Tuesday, October 5, 2010

The best sound

When one thing is bad and the other good, it's best to keep them separate because the bad will always taint the good?  Have you ever noticed that?  Positive people don't bring up negative people - it's the negative ones that bring down the positive ones.  Even if you're a strong positive person, being around a negative one will make your light dim just a little.  Negative people shouldn't have that much power.  But I digress.


I was worried that all the stress and drama and crying and fighting this past weekend had done something to the baby.  I'd had tiny cramps, nothing for an extended period of time and no spotting, but I was scared nonetheless.


I talked to my cousin who assured me that if fighting killed babies, we'd all be extinct.  She said she was angry and yelled at everyone her entire first pregnancy and there's nothing wrong with her daughter.  And there isn't - the kid is perfect and awesome.  But still, I was scared.


I called my awesome doctor yesterday and told her that I'd had an extremely stressful weekend and I'd really like to just be looked at.  She called me a few hours later and listened as I outlined what we'd gone through.  She was like, come on in and we'll get heart tones for you.


I went on my lunch break today and she called me right back, asking how I was doing, if things were better.  I really appreciated her concern - my OB strikes just the right note.  They're not too touchy-feely but they're not cold and soulless.  Even though I just saw her MA, she was the same way.  Sympathetic but not all, omg let's go have a cry over this.


First, she found my heartbeat.  powh..........powh........powh.........powh  My heartrate was 76.  Then she found the baby.  powhpowhpowhpowhpowh  Heartrate of 168, loud and strong.  I asked her to do me again.  powh..........powh.........powh..........powh  And now the baby?  powhpowhpowhpowhpowhpowhpowh


Hands down the coolest thing ever in the whole wide world.  I smiled and exhaled.  My baby is okay.  My daughter is not dead because I fought with her father.  Right then I made a little promise to her that Mommy was going to do her very very best not to fight with Daddy anymore.  She just has to promise me to keep on growing, that's it.

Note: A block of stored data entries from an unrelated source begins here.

(** X14: a completed construction leaves under the construct the resource
    ['Resource'], holding the resource definition, and besides it only the
    default subnet group and the default security group, each exactly when
    its property is absent. *)
Theorem X14_children_on_success (id : string) (props : ReplicationGroupProps)
    (h : IReplicationGroup) :
  snd (construct id props) = inr h →
  (∃ r : Cfn.ReplicationGroup,
     fst (construct id props) !! "Resource" = Some (CfnReplicationGroupChild r) ∧
     synthesized id props = Some (Cfn.props r)) ∧
  ∀ k : string,
    is_Some (fst (construct id props) !! k) ↔
    k = "Resource" ∨
    (k = "Subnets" ∧ subnetGroup props = None) ∨
    (k = "SecurityGroup" ∧ securityGroups props = None).
Proof.
  intros Hc. apply construct_ok in Hc as (Hv & _ & Ht).
  split.
  - exists (finalResource props). rewrite synthesized_eq, Hv, Ht, lookup_insert_eq.
    split; reflexivity.
  - intros k. destruct (decide (k = "Resource")) as [->|Hk].
    + rewrite Ht, lookup_insert_eq. split; [left; reflexivity|eauto].
    + rewrite construct_children by exact Hk. rewrite networkChildren_lookup.
      destruct (decide (k = "SecurityGroup")) as [->|Hsg];
        [|destruct (decide (k = "Subnets")) as [->|Hsn]]; cbv iota.
      * destruct (securityGroups props) as [l|]; split.
        -- intros [c Hl]; discriminate.
        -- intros [Hr|[[Hr _]|[_ Hn]]]; discriminate.
        -- intros _. right; right. split; reflexivity.
        -- intros _. eexists; reflexivity.
      * destruct (subnetGroup props) as [g|]; split.
        -- intros [c Hl]; discriminate.
        -- intros [Hr|[[_ Hn]|[Hr _]]]; discriminate.
        -- intros _. right; left. split; reflexivity.
        -- intros _. eexists; reflexivity.
      * split.
        -- intros [c Hl]; discriminate.
        -- intros [Hr|[[Hr _]|[Hr _]]]; contradiction.
Qed.

Lemma X14_children_on_success_witness :
  is_Some (fst (construct "rg" propsVpcOnly) !! "Resource").
Proof.
  destruct (X14_children_on_success "rg" propsVpcOnly (synthesizedHandle propsVpcOnly))
    as [_ H]; [vm_compute; reflexivity|].
  apply H. left; reflexivity.
Defined.

(** X15: the handle of a completed construction refers to the registered
    resource, and the default port of its connections is the port of its
    primary endpoint.  Importing the attributes it exposes gives the same
    handle back and registers nothing. *)
Theorem X15_handle_import_round_trip (id id' : string) (props : ReplicationGroupProps)
    (h : IReplicationGroup) :
  snd (construct id props) = inr h →
  replicationGroupId h = Ref "Resource" ∧
  is_Some (resourceOf (fst (construct id props))) ∧
  ec2.defaultPort (connections h) = ec2.tcp (endpoint.port (primaryEndpoint h)) ∧
  import id' (attributesOf h) = (∅, inr {| import_handle := h; instanceIdentifiers := [] |}).
Proof.
  intros Hc. apply construct_ok in Hc as (_ & -> & Ht).
  rewrite Ht, resourceOf_insert.
  repeat split; eauto.
Qed.

Lemma X15_handle_import_round_trip_witness :
  import "imported" (attributesOf (synthesizedHandle propsVpcOnly))
    = (∅, inr {| import_handle := synthesizedHandle propsVpcOnly;
                 instanceIdentifiers := [] |}).
Proof.
  apply (X15_handle_import_round_trip "rg" "imported" propsVpcOnly).
  vm_compute; reflexivity.
Defined.

(** ** Properties without effect (X16-X18) *)

(** X16: [publiclyAccessible] is not read: changing it changes neither the
    outcome of a construction nor the tree it leaves. *)
Theorem X16_publicly_accessible_ignored (id : string) (props : ReplicationGroupProps)
    (b : option bool) :
  construct id (withPubliclyAccessible b props) = construct id props.
Proof. rewrite !construct_unfold. reflexivity. Qed.

(** X17: with a subnet group supplied, [vpcSubnets] has no effect on the
    outcome of a construction and on the tree it leaves. *)
Theorem X17_vpc_subnets_only_for_default (id : string) (props : ReplicationGroupProps)
    (v : option ec2.SubnetSelection) :
  is_Some (subnetGroup props) →
  construct id (withVpcSubnets v props) = construct id props.
Proof.
  intros [g Hg]. rewrite !construct_unfold.
  unfold networkChildren, finalResource, finalResourceProps, usedSubnetGroup.
  cbn. rewrite Hg. reflexivity.
Qed.

Lemma X17_vpc_subnets_only_for_default_witness :
  construct "rg" (withVpcSubnets (Some {| ec2.subnetType := Some ec2.PUBLIC |})
                                 propsWithSubnetGroup)
  = construct "rg" propsWithSubnetGroup.
Proof.
  apply (X17_vpc_subnets_only_for_default "rg" propsWithSubnetGroup).
  eexists; reflexivity.
Defined.



(** ** The cache node type (X19) *)

(** X19: the cache node type of a resource definition is the supplied node
    type, or [t3.micro] when none is supplied, behind the prefix [cache.];
    different node types give different cache node types. *)
Theorem X19_cache_node_type (id : string) (props : ReplicationGroupProps)
    (r : Cfn.ReplicationGroupProps) :
  synthesized id props = Some r →
  Cfn.cacheNodeType r =
    "cache." ++ ec2.instanceTypeIdentifier
                  (default {| ec2.instanceTypeIdentifier := "t3.micro" |} (nodeType props)) ∧
  ∀ t1 t2 : ec2.InstanceType,
    cacheNodeInstanceType t1 = cacheNodeInstanceType t2 → t1 = t2.
Proof.
  intros Hs. apply synthesized_Some in Hs as [_ ->]. split.
  - unfold finalResourceProps, resourceProps; cbn [Cfn.cacheNodeType].
    destruct (nodeType props); reflexivity.
  - intros [a] [b]. unfold cacheNodeInstanceType, ec2.toString;
      cbn [ec2.instanceTypeIdentifier].
    intros H. injection H as H. change (a = b) in H. rewrite H. reflexivity.
Qed.

Lemma X19_cache_node_type_witness :
  Cfn.cacheNodeType (finalResourceProps propsVpcOnly) = "cache.t3.micro".
Proof.
  apply (X19_cache_node_type "rg" propsVpcOnly).
  vm_compute; reflexivity.
Defined.

(** ** Parameter groups (X20-X22) *)

(** X20: creating a parameter group always completes; it registers exactly
    one child, ['Resource'], with the supplied family and properties and a
    description that is never empty (the supplied one, or the generated text
    when it is absent or empty), and the name of the group refers to that
    child. *)
Theorem X20_parameter_group_constructor (id : string)
    (props : parameter_group.ParameterGroupProps) :
  ∃ (c : parameter_group.CfnParameterGroupProps) (g : IParameterGroup),
    parameter_group.ParameterGroup_constructor id props ∅ = ({[ "Resource" := c ]}, inr g) ∧
    parameterGroupName g = Ref "Resource" ∧
    parameter_group.cfn_cacheParameterGroupFamily c
      = parameter_group.cacheParameterGroupFamily props ∧
    parameter_group.cfn_properties c = parameter_group.properties props ∧
    parameter_group.cfn_description c ≠ "" ∧
    (∀ d : string, parameter_group.description props = Some d → d ≠ "" →
       parameter_group.cfn_description c = d) ∧
    (parameter_group.description props = None ∨
     parameter_group.description props = Some "" →
       parameter_group.cfn_description c = "ElastiCache parameter group.").
Proof.
  eexists; eexists.
  unfold parameter_group.ParameterGroup_constructor.
  rewrite lookup_empty, insert_empty.
  split; [reflexivity|]. cbn. repeat split.
  - unfold Js.orString. destruct (parameter_group.description props) as [d|];
      [case_decide|]; done.
  - intros d -> Hd. unfold Js.orString. case_decide; done.
  - intros [ Hd | Hd ]; rewrite Hd; reflexivity.
Qed.

(** X21: a parameter group imported by name has that name and registers
    nothing, and a replication group created with it carries the name as
    cache parameter group name; in general a resource definition carries
    the name of the supplied parameter group and none when no group is
    supplied. *)
Theorem X21_parameter_group_name_carried (pgId : string) (name : CfnString)
    (s : gmap string parameter_group.CfnParameterGroupProps) :
  ∃ g : IParameterGroup,
    parameter_group.fromParameterGroupName pgId name s = (s, inr g) ∧
    parameterGroupName g = name ∧
    (∀ (id : string) (props : ReplicationGroupProps) (r : Cfn.ReplicationGroupProps),
       synthesized id props = Some r →
       (parameterGroup props = Some g → Cfn.cacheParameterGroupName r = Some name) ∧
       Cfn.cacheParameterGroupName r = parameterGroupName <$> parameterGroup props).
Proof.
  eexists. split; [reflexivity|]. split; [reflexivity|].
  intros id props r Hs. apply synthesized_Some in Hs as [_ ->].
  unfold finalResourceProps, resourceProps; cbn [Cfn.cacheParameterGroupName].
  split; [intros ->; reflexivity|].
  destruct (parameterGroup props); reflexivity.
Qed.

(** X22: the members of [CacheParameterGroupFamily] have pairwise different
    values, and so have the members of [EngineVersion]. *)
Theorem X22_enum_values_distinct :
  (∀ f1 f2 : parameter_group.CacheParameterGroupFamily,
     parameter_group.value f1 = parameter_group.value f2 → f1 = f2) ∧
  (∀ v1 v2 : EngineVersion, EngineVersion_value v1 = EngineVersion_value v2 → v1 = v2).
Proof.
  split.
  - intros [] []; cbn; intros H; first [reflexivity | discriminate H].
  - intros [] []; cbn; intros H; first [reflexivity | discriminate H].
Qed.

(** The unit test [ReplicationGroup with parameter group]: the group is
    created first and then handed to the replication group. *)
Example replication_group_with_parameter_group :
  ∃ g : IParameterGroup,
    snd (parameter_group.ParameterGroup_constructor "Params" testParameterGroupProps ∅)
      = inr g ∧
    Cfn.cacheParameterGroupName
      <$> synthesized "ReplicationGroup"
            (withParameterGroup (Some g) propsVpcOnly)
      = Some (Some (Ref "Resource")).
Proof. eexists. split; vm_compute; reflexivity. Qed.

It's still so weird to me because I haven't gained any weight, I still have to belt my regular pants and now that I'm in the last days of my first trimester my boobs aren't even hurting as bad.  I still have to get up to pee at night but where I'd have to get up at 3am, now it's not until 5:30 or almost six, which is super annoying because my alarm is for 6:30 and that extra hour of sleep is so precious to me!  I find myself negotiating with the pee muscle:  Come on, I have to get up in an hour anyway, just let me sleep and I'll just go then.  But the pee muscle sucks and is all, You pee now biotch!


I've read that sometimes in the second trimester you don't feel like you're pregnant at all and my cousin, who is my go-to for all things pregnancy, said that so many times she'd forget that she was pregnant because she didn't feel any different.  I wish it was just forgetting.  I don't feel things and I'm like that's it, it's dead.  I hate that loss does that to you, plants that negative seed.  I wish my positivity were stronger.  That I could tell my negative brain to shut up, the baby's fine.


But you know how that goes.


However, I'm grateful for today.  I'm grateful that I got to hear my baby's heartbeat with my own ears.  Even though I will be beyond upset if things go south, I am truly grateful for every day that I'm given.


Because hearing my baby's heartbeat is pretty much the best sound in the whole world.